Verso una quarta stagione? Una porta socchiusa
Alla fine della terza stagione, la domanda è inevitabile: Il commissario Ricciardi 4 si farà?
Al momento non c’è ancora una conferma ufficiale della Rai, ma gli indizi sono forti. La produzione, durante l’Italian Global Series Festival, ha fatto capire che il finale è stato costruito per lasciare aperta la strada a un seguito, e che la novella inedita utilizzata quest’anno potrebbe diventare il punto di partenza per una nuova stagione.
Anche Lino Guanciale, pur usando toni prudenti, ha ammesso che “potrebbe essere l’ultima, ma mai dire mai”, lasciando ai fan quella zona grigia dove la nostalgia convive con la speranza. Maria Vera Ratti, che presta il volto a Enrica, ha ricordato in più occasioni che il destino televisivo del personaggio è in parte legato ai libri, ma che sul futuro “non si sa ancora nulla”.
In altre parole: niente è deciso, ma nessuna porta è stata chiusa. E la forza degli ascolti – con la terza stagione stabile intorno al 20% di share – rende difficile immaginare che la Rai voglia abbandonare così in fretta un personaggio entrato così profondamente nell’immaginario del pubblico.
Un addio (provvisorio?) pieno di domande
Il finale della terza stagione lascia Ricciardi in una condizione quasi paradossale: più solo che mai, e allo stesso tempo più legato alla vita. Ha perso Enrica, ma ha una figlia. Ha visto ancora una volta quanto può essere crudele il mondo, ma continua a indagare, a dare voce ai morti, a rifiutare l’indifferenza.
Come lettori e spettatori, restiamo con molte domande aperte:
- che ne sarà del suo rapporto con Livia, tornata al centro dell’ultima indagine?
- fino a che punto l’OVRA condizionerà ancora le sue scelte?
- che tipo di padre potrà essere un uomo che convive ogni giorno con il dolore degli altri?

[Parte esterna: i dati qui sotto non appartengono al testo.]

(* ===== verification/McpManager.v ===== *)
(** * McpManager: several servers behind one set of names

    [ClientManager] of [adk-mcp/src/client.rs].  The map of clients is kept as a
    list in the order of its keys (the servers' names); the mutex of a client is
    taken for one operation at a time, which is how the operations are composed
    here. *)

From stdpp Require Import sorting.
From S2P Require Import Prelude Text Core.
From S2P Require Import McpConfig McpContent McpNames McpClient.

Section manager.
Context {T H W : Type} (out : Outside T H W).
Implicit Types (c : Client (T := T) (H := H)).

Notation MClient := (Client (T := T) (H := H)).
Notation MC := (SE (MClient * World W) Stop).

Record ClientManager := mkManager {
  clients : list (string * MClient);
  definitions : list ToolDefinition;
  routes : gmap string (string * string);
  has_resources : bool;
}.
Notation M := (SE (ClientManager * World W) Stop).

Definition set_clients (cs : list (string * MClient)) (m : ClientManager) : ClientManager :=
  mkManager cs (definitions m) (routes m) (has_resources m).

(** ** Construction *)

Definition by_server (a b : MClient) : Prop := String.le (server a) (server b).
#[local] Instance by_server_dec a b : Decision (by_server a b).
Proof. unfold by_server. apply _. Defined.
Definition by_name (a b : ToolDefinition) : Prop := String.le (Core.tool_name a) (Core.tool_name b).
#[local] Instance by_name_dec a b : Decision (by_name a b).
Proof. unfold by_name. apply _. Defined.

(** One tool of a client: its name, its route and its definition. *)
Definition add_route (acc : ClientManager * gset string) (tool : ToolDescriptor)
    : result Error (ClientManager * gset string) :=
  let '(manager, qualified) := acc in
  let '(unique, qualified) := ensure_unique_tool_name (sha1 out)
        (qualified_tool_name (sha1 out) (server_name tool) (tool_name tool)) qualified in
  name ← ok_or unique (Protocol "ambiguous qualified tool name");
  schema ← ok_or (schema_from_value out (input_schema tool)) (Protocol "invalid tool schema");
  Ok (mkManager (clients manager)
        (definitions manager ++
           [mkToolDefinition name (display_description tool) schema (read_only tool) (negb (read_only tool))])
        (<[name := (server_name tool, tool_name tool)]> (routes manager))
        (has_resources manager), qualified).

(** The operations one client goes through before its tools are routed. *)
Definition prepare_client : MC MClient :=
  c ← client;
  _ ← (if bool_decide (state c = New) then _ ← initialize out; mret tt else mret tt);
  _ ← list_tools out;
  client.
Definition add_client (acc : ClientManager * gset string) (c : MClient)
    : SE (World W) Stop (ClientManager * gset string) :=
  λ w,
    let '(manager, qualified) := acc in
    if bool_decide (is_Some (List.find (λ kc, String.eqb kc.1 (server c)) (clients manager)))
    then (Err (Raised (Config_ "duplicate server name")), w)
    else
      match prepare_client (c, w) with
      | (Err stop, (_, w)) => (Err stop, w)
      | (Ok c, (_, w)) =>
          match foldM add_route (manager, qualified)
                  (List.filter (offered c) (default [] (tools c))) with
          | Err e => (Err (Raised e), w)
          | Ok (manager, qualified) =>
              (Ok (mkManager (clients manager ++ [(server c, c)]) (definitions manager) (routes manager)
                     (has_resources manager || cap_resources (capabilities c)), qualified), w)
          end
      end.
Fixpoint add_clients (acc : ClientManager * gset string) (cs : list MClient)
    : SE (World W) Stop (ClientManager * gset string) :=
  match cs with
  | [] => mret acc
  | c :: cs => acc ← add_client acc c; add_clients acc cs
  end.
Definition new_manager (cs : list MClient) : SE (World W) Stop ClientManager :=
  '(manager, _) ← add_clients (mkManager [] [] ∅ false, ∅) (merge_sort by_server cs);
  mret (mkManager (clients manager) (merge_sort by_name (definitions manager)) (routes manager)
          (has_resources manager)).

(** ** Operations on one client *)

Definition get_manager : M ClientManager := λ s, (Ok s.1, s).
Definition find_client (name : string) (m : ClientManager) : option MClient :=
  snd <$> List.find (λ kc, String.eqb kc.1 name) (clients m).
Definition put_client (name : string) (c : MClient) (m : ClientManager) : ClientManager :=
  set_clients ((λ kc, if String.eqb kc.1 name then (name, c) else kc) <$> clients m) m.
(** [self.clients[name].lock().await] and an operation on it; a name without a
    client is an index out of range. *)
Definition on_client {A} (name : string) (op : MC A) : M A := λ s,
  match find_client name s.1 with
  | None => (Err Panicked, s)
  | Some c =>
      let '(r, (c, w)) := op (c, s.2) in
      (r, (put_client name c s.1, w))
  end.
(** [self.clients.get(server).ok_or_else(..)] *)
Definition with_client {A} (name : string) (op : MC A) : M A :=
  m ← get_manager;
  if bool_decide (is_Some (find_client name m)) then on_client name op
  else fail (Raised (Policy "unknown server")).
Definition catch {A} (m : M A) : M (result Error A) :=
  λ s, match m s with
       | (Ok a, s) => (Ok (Ok a), s)
       | (Err (Raised e), s) => (Ok (Err e), s)
       | (Err stop, s) => (Err stop, s)
       end.

Definition call (name : string) (arguments : Json) : M Json :=
  m ← get_manager;
  match routes m !! name with
  | None => fail (Raised (Policy "unknown qualified tool"))
  | Some (server, tool) => on_client server (call_tool out tool arguments)
  end.
Definition manager_read_resource (server uri : string) : M Json :=
  with_client server (read_resource out uri).
Definition manager_get_prompt (server name : string) (arguments : Json) : M Json :=
  with_client server
    (c ← client;
     if negb (cap_prompts (capabilities c))
     then raise (Protocol "server does not support prompts")
     else get_prompt out name arguments).
Definition manager_reconnect (server : string) (fresh : T) : M unit :=
  with_client server
    (c ← client;
     let old_tools := tools c in
     let old_capabilities := capabilities c in
     _ ← reconnect out fresh;
     listed ← attempt (list_tools out);
     c ← client;
     if negb (is_ok listed) || negb (bool_decide (tools c = old_tools))
        || negb (bool_decide (capabilities c = old_capabilities))
     then
       _ ← attempt (close out);
       raise (Protocol "reconnected capability catalog changed; construct a new manager")
     else mret tt).

(** ** Operations on all of them *)

(** What the clients list, one after the other: the items so far and the first error. *)
Fixpoint gather {A} (names : list string) (selected : bool) (capable : MClient → bool) (refusal : Error)
    (list_items : MC (list A)) (items : list A) (error : option Error) : M (list A * option Error) :=
  match names with
  | [] => mret (items, error)
  | name :: names =>
      m ← get_manager;
      if negb (is_some_and (find_client name m) capable) then
        if selected then fail (Raised refusal)
        else gather names selected capable refusal list_items items error
      else
        r ← catch (on_client name list_items);
        match r with
        | Ok more => gather names selected capable refusal list_items (items ++ more) error
        | Err (ReconciliationRequired s o) => fail (Raised (ReconciliationRequired s o))
        | Err e =>
            if selected then fail (Raised e)
            else gather names selected capable refusal list_items items
                   (Some (default e error))
        end
  end.
Definition gather_all {A} (server : option string) (capable : MClient → bool) (refusal : Error)
    (list_items : MC (list A)) : M (list A) :=
  m ← get_manager;
  if is_some_and server (λ s, negb (bool_decide (is_Some (find_client s m))))
  then fail (Raised (Policy "unknown server"))
  else
    let names := List.filter (λ name, is_none_or server (String.eqb name)) (fst <$> clients m) in
    '(items, error) ← gather names (bool_decide (is_Some server)) capable refusal list_items [] None;
    match items, error with
    | [], Some e => fail (Raised e)
    | _, _ => mret items
    end.
Definition manager_list_prompts (server : option string) : M (list PromptDescriptor) :=
  gather_all server (λ c, cap_prompts (capabilities c)) (Protocol "server does not support prompts")
    (list_prompts out).
Definition manager_list_resources (server : option string) : M (list ResourceDescriptor) :=
  gather_all server (λ c, cap_resources (capabilities c)) (Protocol "server does not support resources")
    (list_resources out).

Definition manager_invalidate (server : string) (m : ClientManager) : ClientManager :=
  set_clients ((λ kc, if String.eqb server "" || String.eqb server kc.1
                      then (kc.1, invalidate_discovery kc.2) else kc) <$> clients m) m.
Fixpoint close_all (names : list string) (error : option Error) : M (option Error) :=
  match names with
  | [] => mret error
  | name :: names =>
      r ← catch (on_client name (close out));
      close_all names (match r with Ok _ => error | Err e => Some (default e error) end)
  end.
Definition manager_close : M unit :=
  m ← get_manager;
  error ← close_all (fst <$> clients m) None;
  match error with None => mret tt | Some e => fail (Raised e) end.
End manager.
(* ===== verification/McpSession.v ===== *)
(** * McpSession: a session is never used again after an uncertain answer

    The protocol of a session as an automaton over the trace, and the proof that
    whatever a host does with a client, the trace is a run of it. *)

From S2P Require Import Prelude Text.
From S2P Require Import McpConfig McpContent McpNames McpClient McpLogic McpOps.

(** A session is opened, negotiates, is established; an answer that does not tell
    what happened ends it, and only a fresh transport opens another. *)
Inductive Phase := Opened | Negotiating | Established | Dead.
#[export] Instance Phase_eq_dec : EqDecision Phase.
Proof. solve_decision. Defined.

Section session.
Context {T H W : Type} (out : Outside T H W).
Notation MClient := (Client (T := T) (H := H)).
Notation Post A := (result Stop A → MClient → list Event → Prop).
Implicit Types (c : MClient) (tr : list Event).

(** What a tool may answer: an array of content that passes the checks of [McpContent], and a flag
    that is a boolean when there is one. *)
Definition tool_answer (v : Json) : bool :=
  match get v "content", get v "isError" with
  | Some (JArray _), (None | Some (JBool _)) => is_ok (validate_call_result (decode_base64 out) v)
  | _, _ => false
  end.
(** The server is known to have answered, or refused, this very request: a value within the bound
    on messages, which is a tool's answer when a tool was called, or a refusal of the server or of
    the transport's policy.  Not a future that was dropped, a timeout, a transport that failed or
    was closed, nor a value of another shape. *)
Definition conclusive c (method : string) (answer : Await (option (result Error Json))) : bool :=
  match answer with
  | Done (Some (Ok v)) =>
      (N.of_nat (length (to_vec out v)) <=? max_message_bytes (limits c))%N
      && (if String.eqb method "tools/call" then tool_answer v else true)
  | Done (Some (Err (Remote _))) | Done (Some (Err (Policy _))) => true
  | Done (Some (Err _)) | Done None | Lost => false
  end.
Definition accepted (answer : Await (option (result Error Json))) : bool :=
  match answer with Done (Some (Ok _)) => true | _ => false end.

Definition session_step c (p : Phase) (e : Event) : option Phase :=
  match e with
  | ERequest _ method _ answer =>
      if String.eqb method "initialize" then
        match p with
        | Opened => Some (if conclusive c method answer
                          then if accepted answer then Negotiating else Opened else Dead)
        | _ => None
        end
      else
        match p with
        | Established => Some (if conclusive c method answer then Established else Dead)
        | _ => None
        end
  | ENotify _ _ answer =>
      match p, answer with
      | Negotiating, Done (Some (Ok _)) => Some Established
      | Negotiating, _ => Some Dead
      | _, _ => None
      end
  | EClose _ _ => Some Dead
  | EOpen _ => match p with Dead => Some Opened | _ => None end
  | EAudit _ (Completed | OutcomeFailed | OutcomeUnknown) answer =>
      Some (match answer with Done (Ok _) => p | _ => Dead end)
  | EAudit _ _ _ | EApprove _ _ | EBreakGlass _ _ _ => Some p
  end.
Fixpoint session_from c (p : Phase) (tr : list Event) : option Phase :=
  match tr with
  | [] => Some p
  | e :: tr => match session_step c p e with Some p => session_from c p tr | None => None end
  end.
Definition session c (tr : list Event) : option Phase := session_from c Opened tr.

Lemma session_app c tr tr' : session c (tr ++ tr') = session c tr ≫= λ p, session_from c p tr'.
Proof.
  unfold session. generalize Opened. induction tr as [|e tr IH]; intros p; simpl; [done|].
  destruct (session_step c p e); [apply IH|done].
Qed.
Lemma session_snoc c tr e p q :
  session c tr = Some p → session_step c p e = Some q → session c (tr ++ [e]) = Some q.
Proof. intros Hp Hq. rewrite session_app, Hp. simpl. by rewrite Hq. Qed.

(** ** What an exchange leaves behind *)

Definition logged c (ctx : OperationContext) (o : AuditOutcome) : list Event :=
  if hooks (policy c) then [EAudit ctx o (Done (Ok tt))] else [].
Definition raised {A} (r : result Error A) : result Stop A :=
  match r with Ok a => Ok a | Err e => Err (Raised e) end.

Lemma set_state_same c s s' : set_state s (set_state s' c) = set_state s c.
Proof. done. Qed.
Lemma set_state_id c : set_state (state c) c = c.
Proof. by destruct c. Qed.

Lemma logged_none c ctx o : hooks (policy c) = None → logged c ctx o = [].
Proof. unfold logged. by intros ->. Qed.
Lemma logged_some c ctx o h : hooks (policy c) = Some h → logged c ctx o = [EAudit ctx o (Done (Ok tt))].
Proof. unfold logged. by intros ->. Qed.

Lemma wp_settle method ctx (Q : Post Json) c tr (result : result Error Json) (reusable : bool) :
  Q (raised result) (if reusable then c else set_state Failed c) (tr ++ logged c ctx (outcome_of result)) →
  (∀ stop a, a ≠ Done (Ok tt) → Q (Err stop) (set_state Failed c) (tr ++ [EAudit ctx (outcome_of result) a])) →
  wp (settle out method ctx (state c) result reusable) Q (set_state Failed c) tr.
Proof.
  intros Hok Hbad. unfold settle. do 2 wp_step.
  assert (∀ tr', tr' = tr ++ logged c ctx (outcome_of result) →
    wp ((if reusable then modify (set_state (state c)) else mret tt : SE (MClient * World W) Stop unit)
          ≫= λ _, lift_result result) Q (set_state Failed c) tr') as Hend.
  { intros tr' ->. wp_step. destruct reusable; wp_step; wp_step; subst result; try done.
    all: by rewrite set_state_same, set_state_id. }
  do 3 wp_step; simpl policy in *; intros Hx.
  - apply Hend. by rewrite logged_none, app_nil_r.
  - apply Hend. by erewrite logged_some.
  - destruct stop as [e| |]; [|by apply Hbad..]. cbn [negb is_ok]. do 3 wp_step. by apply Hbad.
Qed.
Lemma wp_dispatch method params ctx (Q : Post Json) c tr :
  Q (Err Dropped) (set_state Failed c) (tr ++ [ERequest (server c) method params Lost]) →
  (∀ answer result (reusable : bool), judge out c method answer = (result, reusable) →
   let tr' := tr ++ [ERequest (server c) method params (Done answer)] in
   Q (raised result) (if reusable then c else set_state Failed c) (tr' ++ logged c ctx (outcome_of result)) ∧
   ∀ stop a, a ≠ Done (Ok tt) → Q (Err stop) (set_state Failed c) (tr' ++ [EAudit ctx (outcome_of result) a])) →
  wp (dispatch out method params ctx) Q c tr.
Proof.
  intros Hlost Hdone. unfold dispatch. do 5 wp_step. wp_step; [|done].
  destruct (judge out c method _) as [res reusable] eqn:Hj. destruct (Hdone _ _ _ Hj). by apply wp_settle.
Qed.
Lemma wp_exchange method params ctx (Q : Post Json) c tr :
  (∀ e, Q (Err (Raised e)) c tr) →
  (∀ stop a, a ≠ Done (Ok tt) → Q (Err stop) c (tr ++ [EAudit ctx Attempted a])) →
  (state c ≠ Failed → state c ≠ Closed_ →
   Q (Err Dropped) (set_state Failed c) ((tr ++ logged c ctx Attempted) ++ [ERequest (server c) method params Lost])) →
  (state c ≠ Failed → state c ≠ Closed_ → ∀ answer result reusable,
   judge out c method answer = (result, reusable) →
   let tr' := (tr ++ logged c ctx Attempted) ++ [ERequest (server c) method params (Done answer)] in
   Q (raised result) (if reusable then c else set_state Failed c) (tr' ++ logged c ctx (outcome_of result)) ∧
   ∀ stop a, a ≠ Done (Ok tt) → Q (Err stop) (set_state Failed c) (tr' ++ [EAudit ctx (outcome_of result) a])) →
  wp (exchange out method params ctx) Q c tr.
Proof.
  intros Hrefused Hlog Hlost Hdone. unfold exchange. do 2 wp_step. do 2 wp_step; [|done].
  do 2 wp_step; [|done]. do 2 wp_step; [|done].
  assert (state c ≠ Failed ∧ state c ≠ Closed_) as [Hf Hc].
  { case_bool_decide; [done|]. split; intros ?; tauto. }
  assert (wp (dispatch out method params ctx) Q c (tr ++ logged c ctx Attempted)) as Hrest.
  { apply wp_dispatch; [by apply Hlost|by apply Hdone]. }
  do 2 wp_step; [| |by apply Hlog]; intros Hx.
  - by rewrite logged_none, app_nil_r in Hrest.
  - by erewrite logged_some in Hrest.
Qed.

(** ** The trace is a run of the protocol *)

(** The limits, which judge an answer, are those of the client at the start. *)
Context (c0 : MClient).

Definition following c tr : Prop :=
  limits c = limits c0 ∧
  ∃ p, session c0 tr = Some p ∧ (state c = New → p = Opened) ∧ (state c = Ready → p = Established).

- e, soprattutto, fino a dove sarà disposto a spingersi per proteggere Marta senza tradire se stesso?
Sono domande che non riguardano solo la trama, ma il cuore del personaggio. Ed è forse questo il motivo per cui Il commissario Ricciardi continua a parlare a tanti: al di là dei casi, dei colpevoli e delle epoche, racconta un uomo che rifiuta di smettere di sentire, anche quando sentire fa male.
Se ci sarà una quarta stagione, ripartirà da qui: da un commissario più ferito ma anche più umano, da una Napoli ancora piena di ombre, da un pubblico che ha accettato l’idea che una serie in costume, il lunedì sera, possa essere insieme un giallo e una meditazione sulla responsabilità.
Se invece questa fosse davvero la fine, resterebbe comunque la sensazione di aver assistito a qualcosa di raro: una fiction popolare che non ha paura di farsi domande difficili, e un personaggio che, chiudendo un’indagine dopo l’altra, ci ricorda che la giustizia non è mai solo una questione di legge, ma di sguardo, di memoria e di coraggio.